Exercise details.
Lines, not repeats, are what count: give the number of lines below that hold "Theorem", and nothing more.

Source material.
Lemma DestroyGLTextures_result this names :
  registry_ok this →
  ∃ log,
    DestroyGLTextures this names =
    Ok (mk_SceneManager (m_pShaderManager this)
          (regenerated names (Z.to_nat (m_loadedTextures this))
             (m_textureIDs this))
          (m_loadedTextures this) (m_objectMaterials this) log).
Proof.
  destruct this as [p a n ms cs]. unfold registry_ok. simpl. intros Hok.
  assert (Hw : ∀ (d k fuel : nat) (log : list Call),
    (k + d = Z.to_nat n)%nat → (d ≤ fuel)%nat →
    ∃ log',
    while fuel
      (λ '(i, this), bool_decide (i < m_loadedTextures this))
      (λ '(i, this),
         a ← array_update (m_textureIDs this) i
               (λ e, TEXTURE_INFO.mk (names i) (TEXTURE_INFO.tag e));
         let this := call (glGenTextures (names i)) this in
         Ok (i + 1, set_textures this a (m_loadedTextures this)))
      (Z.of_nat k, mk_SceneManager p (regenerated names k a) n ms log)
    = Ok (Z.of_nat (Z.to_nat n),
          mk_SceneManager p (regenerated names (Z.to_nat n) a) n ms log')).
  { induction d as [|d IH]; intros k fuel log Hk Hfuel.
    - replace k with (Z.to_nat n) by lia. exists log.
      destruct fuel; simpl; by rewrite bool_decide_eq_false_2 by lia.
    - destruct fuel as [|fuel]; [lia|].
      simpl. rewrite bool_decide_eq_true_2 by lia.
      unfold array_update. rewrite length_regenerated.
      rewrite bool_decide_eq_true_2 by lia.
      rewrite bind_Ok, Nat2Z.id, regenerated_S. cbn zeta. simpl.
      replace (Z.of_nat k + 1) with (Z.of_nat (S k)) by lia.
      apply IH; lia. }
  destruct (Hw (Z.to_nat n) 0%nat (Z.to_nat n) cs) as [log' Hlog]; [lia..|].
  rewrite regenerated_0 in Hlog. exists log'.
  unfold DestroyGLTextures. simpl in Hlog |- *.
  change (Z.of_nat 0) with 0 in Hlog. by rewrite Hlog.
Qed.

Lemma registered_regenerated names (a : list TEXTURE_INFO.t) (n : nat) :
  (n ≤ length a)%nat →
  take n (regenerated names n a) =
  imap (λ i e, TEXTURE_INFO.mk (names (Z.of_nat i)) (TEXTURE_INFO.tag e))
    (take n a).
Proof.
  intros Hn. apply list_eq. intros i.
  destruct (decide (i < n)%nat).
  - rewrite lookup_take_lt by done. unfold regenerated.
    rewrite !list_lookup_imap, lookup_take_lt by done.
    destruct (a !! i); [|done].
    cbn [fmap option_fmap option_map].
    by rewrite bool_decide_eq_true_2 by lia.
  - rewrite !lookup_ge_None_2; [done|..].
    + rewrite length_imap, length_take. lia.
    + rewrite length_take, length_regenerated. lia.
Qed.

Lemma list_find_has_tag_imap (f : nat → TEXTURE_INFO.t → TEXTURE_INFO.t)
    (l : list TEXTURE_INFO.t) (tag : string) :
  (∀ i e, TEXTURE_INFO.tag (f i e) = TEXTURE_INFO.tag e) →
  fst <$> list_find (has_tag tag) (imap f l)
  = fst <$> list_find (has_tag tag) l.
Proof.
  revert f. induction l as [|e l IH]; intros f Hf; [done|].
  rewrite imap_cons. cbn [list_find].
  specialize (IH (f ∘ S) (λ i e, Hf (S i) e)).
  pose proof (Hf 0%nat e) as Hf0.
  repeat case_decide; unfold has_tag in *; try congruence; [done|].
  destruct (list_find _ (imap (f ∘ S) l)) as [[i x]|],
    (list_find _ l) as [[j y]|]; by simplify_eq/=.
Qed.

(** [DestroyGLTextures] leaves the registry populated: the count and every
    tag are as before, and each registered handle has been replaced by the
    name the driver generated in that iteration.  Lookups by tag go on
    answering the same slot. *)
Theorem DestroyGLTextures_keeps_registry_populated this names :
  registry_ok this →
  ∃ this',
    DestroyGLTextures this names = Ok this' ∧
    m_loadedTextures this' = m_loadedTextures this ∧
    length (m_textureIDs this') = length (m_textureIDs this) ∧
    (∀ (i : nat) e,
       registered this !! i = Some e →
       registered this' !! i
       = Some (TEXTURE_INFO.mk (names (Z.of_nat i)) (TEXTURE_INFO.tag e))) ∧
    (∀ tag, FindTextureSlot this' tag = FindTextureSlot this tag).
Proof.
  intros Hok. destruct (DestroyGLTextures_result this names Hok) as [log Hd].
  eexists. split; [exact Hd|]. cbn [m_loadedTextures m_textureIDs].
  assert (Hreg :
    registered
      (mk_SceneManager (m_pShaderManager this)
         (regenerated names (Z.to_nat (m_loadedTextures this))
            (m_textureIDs this))
         (m_loadedTextures this) (m_objectMaterials this) log)
    = imap (λ i e, TEXTURE_INFO.mk (names (Z.of_nat i)) (TEXTURE_INFO.tag e))
        (registered this)).
  { unfold registered. cbn [m_loadedTextures m_textureIDs].
    apply registered_regenerated. unfold registry_ok in Hok. lia. }
  split; [done|]. split; [apply length_regenerated|]. split.
  - intros i e Hi. rewrite Hreg, list_lookup_imap, Hi. done.
  - intros tag. rewrite !FindTextureSlot_list_find; [|done|].
    + rewrite Hreg.
      pose proof (list_find_has_tag_imap
        (λ i e, TEXTURE_INFO.mk (names (Z.of_nat i)) (TEXTURE_INFO.tag e))
        (registered this) tag (λ _ _, eq_refl)) as Hfind.
      destruct (list_find _ (imap _ _)) as [[i x]|],
        (list_find _ (registered this)) as [[j y]|]; by simplify_eq/=.
    + unfold registry_ok. cbn [m_loadedTextures m_textureIDs].
      rewrite length_regenerated. exact Hok.
Qed.

End BindAndDestroy.

Section Runs.
Context `{G : Glm}.
Implicit Types this : SceneManager.

Lemma CreateGLTexture_Ok_frame this filename tag decoded name (b : bool) this' :
  CreateGLTexture this filename tag decoded name = Ok (b, this') →
  length (m_textureIDs this') = length (m_textureIDs this) ∧
  m_pShaderManager this' = m_pShaderManager this ∧
  m_objectMaterials this' = m_objectMaterials this ∧
  (registry_inv this → registry_inv this').
Proof.
  unfold registry_inv. destruct decoded as [image|].
  - destruct (decide (colorChannels image = 3 ∨ colorChannels image = 4))
      as [Hc|Hc].
    + rewrite CreateGLTexture_3_or_4_channels by done. cbn zeta.
      repeat case_bool_decide; intros [= <- <-]; simpl;
        rewrite length_insert; (split_and!; [done..|lia]).
    + rewrite CreateGLTexture_other_channels by lia. by intros [= <- <-].
  - rewrite CreateGLTexture_not_decoded. by intros [= <- <-].
Qed.

(** Every texture method that returns keeps the count between 0 and the
    length of the array, and keeps that length. *)
Theorem texture_methods_keep_count_within_array this :
  registry_inv this →
  (∀ filename tag decoded name (b : bool) this',
     CreateGLTexture this filename tag decoded name = Ok (b, this') →
     registry_inv this' ∧
     length (m_textureIDs this') = length (m_textureIDs this)) ∧
  (∀ this', BindGLTextures this = Ok this' →
     registry_inv this' ∧
     length (m_textureIDs this') = length (m_textureIDs this)) ∧
  (∀ names this', DestroyGLTextures this names = Ok this' →
     registry_inv this' ∧
     length (m_textureIDs this') = length (m_textureIDs this)).
Proof.
  intros Hinv.
  assert (Hok : registry_ok this) by (unfold registry_inv in Hinv; apply Hinv).
  split_and!.
  - intros filename tag decoded name b this' Hload.
    destruct (CreateGLTexture_Ok_frame _ _ _ _ _ _ _ Hload)
      as (Hlen & _ & _ & Hkeep). auto.
  - intros this'. rewrite BindGLTextures_result by done. by intros [= <-].
  - intros names this'.
    destruct (DestroyGLTextures_result this names Hok) as [log ->].
    intros [= <-]. unfold registry_inv in *. simpl.
    by rewrite length_regenerated.
Qed.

Solution for this exercise.
2